[Opening INFORMATION section]

(** The image at its size rounded up. *)
Lemma fresh_round acc w root sz T mp l :
  fresh acc w root sz T mp l -> fresh acc w root (npages sz * PGSIZE) T mp l.
Proof.
  intros [Hw [Hus Hsz Hpg Ht1 Ht2] Hu Ho]. pose proof (npages_ulim sz ltac:(lia)).
  pose proof (npages_bounds sz). split; try done.
  - split; try done; [unfold PGSIZE in *; lia|]. by rewrite npages_exact.
  - unfold users. by rewrite npages_exact.
Qed.

Lemma stack_frame_length (ptrs argv : list Z) :
  length ptrs = length argv -> (Z.of_nat (length argv) < MAXARG) ->
  let us := ptrs ++ drop (length argv) (replicate (Z.to_nat MAXARG) 0) in
  zset us (Z.of_nat (length argv)) 0 = Some (<[length argv := 0]> us) /\
  take (Z.to_nat (Z.of_nat (length argv) + 1)) (<[length argv := 0]> us) = ptrs ++ [0].
Proof.
  intros Hl Hmax us.
  assert (length us = Z.to_nat MAXARG) as Hus.
  { unfold us. rewrite length_app, length_drop, length_replicate. lia. }
  assert (drop (length argv) (replicate (Z.to_nat MAXARG) 0) =
          0 :: drop (S (length argv)) (replicate (Z.to_nat MAXARG) 0)) as Hd.
  { apply drop_S. apply lookup_replicate. split; [done|]. lia. }
  split.
  - rewrite zset_in by (rewrite Hus; lia). by rewrite Nat2Z.id.
  - replace (Z.to_nat (Z.of_nat (length argv) + 1)) with (length ptrs + 1)%nat by lia.
    unfold us. rewrite Hd. rewrite <- Hl. rewrite insert_app_r_alt, Nat.sub_diag by lia. simpl.
    rewrite take_app_add. done.
Qed.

[Closing INFORMATION section]

TASK REQUIREMENTS =>
Show every line above in which the word "intros" is found.

ANSWER BELOW =>
  intros [Hw [Hus Hsz Hpg Ht1 Ht2] Hu Ho]. pose proof (npages_ulim sz ltac:(lia)).
  intros Hl Hmax us.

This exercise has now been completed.